(** C4 (amended): for every N >= 0 and every contents of the store,
    [GET /api/reservations?limit=N] returns at most N items, and every
    returned item has an [id] field that is a string and holds no raw
    identifier (no ["_id"], no [ObjectId] value).  The answer that returns
    no item is status 500: the store failed, or a document kept an
    [ObjectId] under a key other than ["_id"] and the listing could not be
    encoded.  A store that works and whose documents hold such values
    nowhere else is answered with 200. *)
Theorem C4_listing_limit_and_string_ids (st : StoreAdapter.DocumentStore) (N : Z) :
  0 <= N ->
  ((exists r,
       get_api_reservations (StoreAdapter.get_documents st) N
       = mkHTTPResponse 200 (Json r)
       /\ Z.of_nat (length (items r)) <= N
       /\ Forall (fun d => (exists s, d !! "id"%string = Some (VStr s))
                           /\ d !! "_id"%string = None
                           /\ jsonable_document d) (items r))
   \/ (http_status (get_api_reservations (StoreAdapter.get_documents st) N) = 500
       /\ forall r,
           http_body (get_api_reservations (StoreAdapter.get_documents st) N)
           <> Json r))
  /\ (StoreAdapter.store_failure st = None ->
      Forall (fun sd => jsonable_document (StoreAdapter.stored_fields sd))
             (default [] (StoreAdapter.store_collections st !! "reservation"%string)) ->
      http_status (get_api_reservations (StoreAdapter.get_documents st) N) = 200).
Proof.
  intros HN.
  pose proof (list_reservations_items (StoreAdapter.get_documents st) N) as Hrun.
  unfold get_api_reservations.
  destruct (StoreAdapter.get_documents st "reservation"%string ∅ N)
    as [docs | err] eqn:Hdocs; rewrite Hrun.
  - cbn [items]. split.
    + case_bool_decide as Hjson.
      * left. exists (mkListing (map id_to_str docs)).
        apply get_documents_spec in Hdocs as [Hlen Hids].
        cbn [items serve]. rewrite length_map.
        split; [reflexivity |]. split; [lia |].
        apply Forall_and. split; [| apply Forall_and; split; [| exact Hjson]].
        -- apply Forall_map. eapply Forall_impl; [exact Hids |].
           intros d [hex Hid]. cbn beta.
           destruct (id_to_str_with_id d _ Hid) as [Hstr _]. eauto.
        -- apply Forall_map, Forall_forall. intros d _.
           unfold id_to_str. destruct (d !! "_id"%string) eqn:Hid; [| exact Hid].
           rewrite lookup_insert_ne by discriminate. apply lookup_delete_eq.
      * right. cbn. split; [reflexivity | discriminate].
    + intros Hok Hfields.
      unfold StoreAdapter.get_documents in Hdocs. rewrite Hok in Hdocs.
      injection Hdocs as <-.
      rewrite bool_decide_eq_true_2; [reflexivity |].
      apply Forall_map, Forall_take, Forall_filter_keeps, Forall_map.
      eapply Forall_impl; [exact Hfields |].
      intros sd Hsd. apply id_to_str_as_dict_jsonable. exact Hsd.
  - split.
    + right. cbn. split; [reflexivity | discriminate].
    + intros Hok. unfold StoreAdapter.get_documents in Hdocs.
      rewrite Hok in Hdocs. discriminate Hdocs.
Qed.

(** Three reservations in the store, listed with limit 2. *)
Lemma C4_limit_2_of_three :
  ((exists r,
       get_api_reservations (StoreAdapter.get_documents three_reservations) 2
       = mkHTTPResponse 200 (Json r)
       /\ Z.of_nat (length (items r)) <= 2
       /\ Forall (fun d => (exists s, d !! "id"%string = Some (VStr s))
                           /\ d !! "_id"%string = None
                           /\ jsonable_document d) (items r))
   \/ (http_status
         (get_api_reservations (StoreAdapter.get_documents three_reservations) 2)
       = 500
       /\ forall r,
           http_body
             (get_api_reservations (StoreAdapter.get_documents three_reservations) 2)
           <> Json r))
  /\ (StoreAdapter.store_failure three_reservations = None ->
      Forall (fun sd => jsonable_document (StoreAdapter.stored_fields sd))
             (default [] (StoreAdapter.store_collections three_reservations
                          !! "reservation"%string)) ->
      http_status
        (get_api_reservations (StoreAdapter.get_documents three_reservations) 2)
      = 200).
Proof.
  apply (C4_listing_limit_and_string_ids three_reservations 2). lia.
Defined.

(** A document that keeps an [ObjectId] under another key: the handler
    returns it, and the listing cannot be sent. *)
Example listing_with_raw_reference :
  let st :=
    StoreAdapter.mkDocumentStore None
      (<["reservation"%string :=
           [StoreAdapter.mkStoredDocument (py "665f1c2a9b3e4d0012ab34c1")
              (<["table_ref"%string := VObjectId (py "665f1c2a9b3e4d0012ab34ff")]> ∅)]]>
         ∅) in
  (exists r, list_reservations (StoreAdapter.get_documents st) 5 = Return r
             /\ length (items r) = 1%nat)
  /\ get_api_reservations (StoreAdapter.get_documents st) 5
     = mkHTTPResponse 500 InternalServerError.
Proof.
  cbv zeta. split.
  - eexists. split; [vm_compute; reflexivity | reflexivity].
  - vm_compute. reflexivity.
Qed.

(** The identifiers of the two items that come back. *)
Example listing_two_of_three :
  match get_api_reservations (StoreAdapter.get_documents three_reservations) 2 with
  | mkHTTPResponse 200 (Json r) =>
    map (fun d => d !! "id"%string) (items r)
    = [Some (VStr (py "665f1c2a9b3e4d0012ab34c1"));
       Some (VStr (py "665f1c2a9b3e4d0012ab34c2"))]
  | _ => False
  end.
Proof. vm_compute. reflexivity. Qed.


(* ===================================================================== *)
(** * Further properties of the handlers *)
(* ===================================================================== *)

(** ** Keyword matching *)

Lemma startswith_prefix (k t : pystr) :
  startswith k t = true <-> exists b, t = k ++ b.
Proof.
  revert t. induction k as [| a k IH]; intros t; cbn.
  - split; [intros _; exists t; reflexivity | reflexivity].
  - destruct t as [| c t]; [split; [discriminate | intros [b Hb]; discriminate Hb] |].
    rewrite andb_true_iff, N.eqb_eq, IH. split.
    + intros [-> [b ->]]. exists b. reflexivity.
    + intros [b [= -> ->]]. split; [reflexivity | exists b; reflexivity].
Qed.

(** [k in t] holds exactly when [t] is some text, then [k], then some
    text. *)
Lemma contains_infix (k t : pystr) :
  contains k t = true <-> exists a b, t = a ++ k ++ b.
Proof.
  induction t as [| c t IH].
  - cbn. rewrite orb_false_r, startswith_prefix. split.
    + intros [b Hb]. exists [], b. exact Hb.
    + intros (a & b & Hab). destruct a; [exists b; exact Hab | discriminate Hab].
  - cbn [contains]. rewrite orb_true_iff, startswith_prefix, IH. split.
    + intros [[b Hb] | (a & b & Hab)].
      * exists [], b. exact Hb.
      * exists (c :: a), b. rewrite Hab. reflexivity.
    + intros (a & b & Hab). destruct a as [| c' a].
      * left. exists b. exact Hab.
      * right. injection Hab as _ Hab. exists a, b. exact Hab.
Qed.

(** A keyword group matches a text exactly when one of its keywords occurs
    somewhere inside it, whatever surrounds the occurrence (a longer word
    that contains the keyword matches as well). *)
Theorem any_in_occurrence (keywords : list pystr) (t : pystr) :
  any_in keywords t = true
  <-> exists k a b, In k keywords /\ t = a ++ k ++ b.
Proof.
  unfold any_in. rewrite existsb_exists. split.
  - intros (k & Hk & Hin). apply contains_infix in Hin as (a & b & Hab). eauto.
  - intros (k & a & b & Hk & Hab). exists k. split; [exact Hk |].
    apply contains_infix. eauto.
Qed.

(** ** The responder *)

(** The response is a function of which keyword groups match: two texts
    that match the same groups get the same reply, the same suggestions
    and the same (absent) reservation hint. *)
Theorem same_groups_same_response (lower : pystr -> pystr) (t1 t2 : pystr) :
  any_in wine_keywords (lower t1) = any_in wine_keywords (lower t2) ->
  any_in steak_keywords (lower t1) = any_in steak_keywords (lower t2) ->
  any_in vegan_keywords (lower t1) = any_in vegan_keywords (lower t2) ->
  any_in dessert_keywords (lower t1) = any_in dessert_keywords (lower t2) ->
  any_in booking_keywords (lower t1) = any_in booking_keywords (lower t2) ->
  simple_recommender lower t1 = simple_recommender lower t2.
Proof.
  intros Hw Hs Hv Hd Hb. unfold simple_recommender.
  rewrite Hw, Hs, Hv, Hd, Hb. reflexivity.
Qed.

(** Two ways of asking about wine. *)
Lemma same_groups_wine :
  simple_recommender ascii_lower (py "Which WINE goes with fish?")
  = simple_recommender ascii_lower (py "ask the sommelier").
Proof.
  apply (same_groups_same_response ascii_lower
           (py "Which WINE goes with fish?") (py "ask the sommelier"));
    vm_compute; reflexivity.
Defined.

(** The suggestions list is empty exactly when none of the four dish and
    wine groups matches (a booking keyword alone suggests nothing), and it
    never holds more than five entries. *)
Theorem suggestions_empty_iff (lower : pystr -> pystr) (text : pystr) :
  (suggestions (simple_recommender lower text) = []
   <-> any_in wine_keywords (lower text) = false
       /\ any_in steak_keywords (lower text) = false
       /\ any_in vegan_keywords (lower text) = false
       /\ any_in dessert_keywords (lower text) = false)
  /\ (length (suggestions (simple_recommender lower text)) <= 5)%nat.
Proof.
  rewrite suggestions_by_groups.
  destruct (any_in wine_keywords (lower text)),
           (any_in steak_keywords (lower text)),
           (any_in vegan_keywords (lower text)),
           (any_in dessert_keywords (lower text));
    (split; [split; [intros H; first [discriminate H | repeat split]
                    | intros (H1 & H2 & H3 & H4);
                      first [reflexivity | discriminate]]
            | cbn [app length]; lia]).
Qed.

__________

● **Exercise**
Reproduce only the lines above, starting at the line with "simple_recommender lower t1" and ending at the line with "steak_keywords (lower text) = false", exactly as written.

● **Exercise solution**
  simple_recommender lower t1 = simple_recommender lower t2.
Proof.
  intros Hw Hs Hv Hd Hb. unfold simple_recommender.
  rewrite Hw, Hs, Hv, Hd, Hb. reflexivity.
Qed.

(** Two ways of asking about wine. *)
Lemma same_groups_wine :
  simple_recommender ascii_lower (py "Which WINE goes with fish?")
  = simple_recommender ascii_lower (py "ask the sommelier").
Proof.
  apply (same_groups_same_response ascii_lower
           (py "Which WINE goes with fish?") (py "ask the sommelier"));
    vm_compute; reflexivity.
Defined.

(** The suggestions list is empty exactly when none of the four dish and
    wine groups matches (a booking keyword alone suggests nothing), and it
    never holds more than five entries. *)
Theorem suggestions_empty_iff (lower : pystr -> pystr) (text : pystr) :
  (suggestions (simple_recommender lower text) = []
   <-> any_in wine_keywords (lower text) = false
       /\ any_in steak_keywords (lower text) = false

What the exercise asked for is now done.